(Stored data)
#[export] Set Default Goal Selector "!".

(** ** Outcomes of a Rust computation

    A function returning [Result<A, E>] either returns [Ok], returns [Err],
    or does not return because it panics (an overflowing [DateTime + Duration],
    an out-of-range constructor, an [expect]).  [Panic] is kept apart from
    [Err] so that the absence of panics is a statement one can prove. *)
Inductive res (E A : Type) : Type :=
| Ok (a : A)
| Err (e : E)
| Panic.
Arguments Ok {E A} a.
Arguments Err {E A} e.
Arguments Panic {E A}.

#[export] Instance res_ret E : MRet (res E) := fun A a => Ok a.
#[export] Instance res_bind E : MBind (res E) := fun A B f r =>
  match r with Ok a => f a | Err e => Err e | Panic => Panic end.
#[export] Instance res_fmap E : FMap (res E) := fun A B f r =>
  match r with Ok a => Ok (f a) | Err e => Err e | Panic => Panic end.

Definition map_err {E E' A} (f : E -> E') (r : res E A) : res E' A :=
  match r with Ok a => Ok a | Err e => Err (f e) | Panic => Panic end.
(** [Option::ok_or_else] *)
Definition ok_or {E A} (e : E) (o : option A) : res E A :=
  match o with Some a => Ok a | None => Err e end.
(** An operation of a library that panics where this model says [None]. *)
Definition or_panic {E A} (o : option A) : res E A :=
  match o with Some a => Ok a | None => Panic end.
(** [if c { return Err(e) }] *)
Definition guard_not {E} (c : bool) (e : E) : res E unit :=
  if c then Err e else Ok tt.
(** [if !c { return Err(e) }] *)
Definition ensure {E} (c : bool) (e : E) : res E unit :=
  if c then Ok tt else Err e.

Definition is_ok {E A} (r : res E A) : bool :=
  match r with Ok _ => true | _ => false end.
Definition is_err {E A} (r : res E A) : bool :=
  match r with Err _ => true | _ => false end.

(** A [for] loop whose body may leave it with [Err] ([?]) or go on. *)
Fixpoint for_each {E A} (f : A -> res E unit) (l : list A) : res E unit :=
  match l with
  | [] => Ok tt
  | x :: l' => f x ≫= fun _ => for_each f l'
  end.

(** A [for] loop that threads a mutable local. *)
Fixpoint for_fold {E A S} (f : S -> A -> res E S) (s : S) (l : list A) : res E S :=
  match l with
  | [] => Ok s
  | x :: l' => f s x ≫= fun s' => for_fold f s' l'
  end.

(** A [for] loop with an early [return]: the body gives [Some] to return. *)
Fixpoint for_return {E A B} (f : A -> res E (option B)) (l : list A)
  : res E (option B) :=
  match l with
  | [] => Ok None
  | x :: l' =>
      f x ≫= fun o => match o with Some b => Ok (Some b) | None => for_return f l' end
  end.

(** A [while] loop: [step] goes on with a new state or leaves with a result.
    [run_loop depth] makes at most [2 ^ depth] turns, and as many as the loop
    needs when it leaves sooner, so a depth of 64 covers every loop that counts
    on a machine integer. *)
Inductive turn (S R : Type) : Type := Continue (s : S) | Break (r : R).
Arguments Continue {S R} s.
Arguments Break {S R} r.

Fixpoint run_loop {S R} (depth : nat) (step : S -> turn S R) (s : S) : turn S R :=
  match depth with
  | O => step s
  | Datatypes.S depth =>
      match run_loop depth step s with
      | Continue s => run_loop depth step s
      | Break r => Break r
      end
  end.

(** [Iterator::find_map] *)
Fixpoint find_map {A B} (f : A -> option B) (l : list A) : option B :=
  match l with
  | [] => None
  | x :: l' => match f x with Some b => Some b | None => find_map f l' end
  end.

(** [Iterator::map(..).collect::<Result<Vec<_>, _>>()] *)
Fixpoint try_map {E A B} (f : A -> res E B) (l : list A) : res E (list B) :=
  match l with
  | [] => Ok []
  | x :: l' => f x ≫= fun y => try_map f l' ≫= fun ys => Ok (y :: ys)
  end.

(** ** Machine integers, as [Z] with their bounds written out *)
Section Integers.
Local Open Scope Z_scope.

Definition u8_max : Z := 2 ^ 8 - 1.
Definition u16_max : Z := 2 ^ 16 - 1.
Definition u32_max : Z := 2 ^ 32 - 1.
Definition u64_max : Z := 2 ^ 64 - 1.
Definition usize_max : Z := 2 ^ 64 - 1.
Definition i32_min : Z := - 2 ^ 31.
Definition i32_max : Z := 2 ^ 31 - 1.
Definition i64_min : Z := - 2 ^ 63.
Definition i64_max : Z := 2 ^ 63 - 1.

Definition in_range (lo hi z : Z) : bool := (lo <=? z) && (z <=? hi).
Definition in_i64 (z : Z) : bool := in_range i64_min i64_max z.
Definition in_u64 (z : Z) : bool := in_range 0 u64_max z.

Definition clamp (lo hi z : Z) : Z := Z.max lo (Z.min hi z).
Definition saturating_add_i64 (a b : Z) : Z := clamp i64_min i64_max (a + b).
Definition saturating_sub_i64 (a b : Z) : Z := clamp i64_min i64_max (a - b).
Definition saturating_mul_i64 (a b : Z) : Z := clamp i64_min i64_max (a * b).
Definition saturating_add_u64 (a b : Z) : Z := clamp 0 u64_max (a + b).
Definition saturating_add_u8 (a b : Z) : Z := clamp 0 u8_max (a + b).
Definition saturating_add_usize (a b : Z) : Z := clamp 0 usize_max (a + b).
Definition saturating_sub_u32 (a b : Z) : Z := clamp 0 u32_max (a - b).
(** [AtomicU64::fetch_add] wraps around. *)
Definition wrapping_add_u64 (a b : Z) : Z := (a + b) mod 2 ^ 64.

Definition checked (lo hi z : Z) : option Z :=
  if in_range lo hi z then Some z else None.
Definition checked_add_i64 (a b : Z) : option Z := checked i64_min i64_max (a + b).
Definition checked_mul_i64 (a b : Z) : option Z := checked i64_min i64_max (a * b).
Definition checked_add_i32 (a b : Z) : option Z := checked i32_min i32_max (a + b).
Definition checked_mul_u32 (a b : Z) : option Z := checked 0 u32_max (a * b).
Definition checked_add_u32 (a b : Z) : option Z := checked 0 u32_max (a + b).
End Integers.

(** ** Automation *)
Create HintDb oomu discriminated.
Create Rewrite HintDb oomu_rw.

(** Unfold the integer vocabulary down to [lia]'s. *)
Ltac unfold_ints :=
  unfold saturating_add_i64, saturating_sub_i64, saturating_mul_i64,
    saturating_add_u64, saturating_add_u8, saturating_add_usize,
    saturating_sub_u32, checked_add_i64, checked_mul_i64, checked_add_i32,
    checked_mul_u32, checked_add_u32, checked, clamp, in_i64, in_u64, in_range,
    i64_min, i64_max, i32_min, i32_max, u64_max, u32_max, u16_max, u8_max,
    usize_max in *.
Ltac int_lia := unfold_ints; repeat case_match; lia.

Section Outcomes.
Context {E A B : Type}.
Implicit Types (r : res E A) (f : A -> res E B).

Lemma Ok_bind a f : Ok a ≫= f = f a.
Proof. done. Qed.
Lemma Err_bind e f : Err e ≫= f = Err e.
Proof. done. Qed.

Lemma bind_Ok r f b : r ≫= f = Ok b <-> exists a, r = Ok a /\ f a = Ok b.
Proof. destruct r; cbn; naive_solver. Qed.

Lemma bind_Err r f e :
  r ≫= f = Err e <-> r = Err e \/ exists a, r = Ok a /\ f a = Err e.
Proof. destruct r; cbn; naive_solver. Qed.

Lemma bind_Panic r f :
  r ≫= f = Panic <-> r = Panic \/ exists a, r = Ok a /\ f a = Panic.
Proof. destruct r; cbn; naive_solver. Qed.

Lemma guard_not_Ok (c : bool) (e : E) : guard_not c e = Ok tt <-> c = false.
Proof. destruct c; cbn; naive_solver. Qed.
Lemma ensure_Ok (c : bool) (e : E) : ensure c e = Ok tt <-> c = true.
Proof. destruct c; cbn; naive_solver. Qed.
Lemma ok_or_Ok (o : option A) (e : E) a : ok_or e o = Ok a <-> o = Some a.
Proof. destruct o; cbn; naive_solver. Qed.
Lemma or_panic_Ok (o : option A) a : @or_panic E A o = Ok a <-> o = Some a.
Proof. destruct o; cbn; naive_solver. Qed.
Lemma or_panic_Err (o : option A) e : @or_panic E A o <> Err e.
Proof. by destruct o. Qed.
Lemma map_err_Ok {E'} (g : E -> E') r a : map_err g r = Ok a <-> r = Ok a.
Proof. destruct r; cbn; naive_solver. Qed.
Lemma bind_no_panic r f : r <> Panic -> (forall a, f a <> Panic) -> r ≫= f <> Panic.
Proof. destruct r; cbn; naive_solver. Qed.
Lemma guard_not_no_panic (c : bool) (e : E) : guard_not c e <> Panic.
Proof. by destruct c. Qed.
Lemma no_panic_cases r : r <> Panic -> (exists a, r = Ok a) \/ exists e, r = Err e.
Proof. destruct r; naive_solver. Qed.
Lemma is_ok_true r : is_ok r = true <-> exists a, r = Ok a.
Proof. destruct r; cbn; naive_solver. Qed.
End Outcomes.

Your task → Out of the data above, transcribe exactly and only the lines starting with the line that has "if c then Err e else Ok tt." and going on through the line that has "Datatypes.S depth =>", both included.

Finished task →
  if c then Err e else Ok tt.
(** [if !c { return Err(e) }] *)
Definition ensure {E} (c : bool) (e : E) : res E unit :=
  if c then Ok tt else Err e.

Definition is_ok {E A} (r : res E A) : bool :=
  match r with Ok _ => true | _ => false end.
Definition is_err {E A} (r : res E A) : bool :=
  match r with Err _ => true | _ => false end.

(** A [for] loop whose body may leave it with [Err] ([?]) or go on. *)
Fixpoint for_each {E A} (f : A -> res E unit) (l : list A) : res E unit :=
  match l with
  | [] => Ok tt
  | x :: l' => f x ≫= fun _ => for_each f l'
  end.

(** A [for] loop that threads a mutable local. *)
Fixpoint for_fold {E A S} (f : S -> A -> res E S) (s : S) (l : list A) : res E S :=
  match l with
  | [] => Ok s
  | x :: l' => f s x ≫= fun s' => for_fold f s' l'
  end.

(** A [for] loop with an early [return]: the body gives [Some] to return. *)
Fixpoint for_return {E A B} (f : A -> res E (option B)) (l : list A)
  : res E (option B) :=
  match l with
  | [] => Ok None
  | x :: l' =>
      f x ≫= fun o => match o with Some b => Ok (Some b) | None => for_return f l' end
  end.

(** A [while] loop: [step] goes on with a new state or leaves with a result.
    [run_loop depth] makes at most [2 ^ depth] turns, and as many as the loop
    needs when it leaves sooner, so a depth of 64 covers every loop that counts
    on a machine integer. *)
Inductive turn (S R : Type) : Type := Continue (s : S) | Break (r : R).
Arguments Continue {S R} s.
Arguments Break {S R} r.

Fixpoint run_loop {S R} (depth : nat) (step : S -> turn S R) (s : S) : turn S R :=
  match depth with
  | O => step s
  | Datatypes.S depth =>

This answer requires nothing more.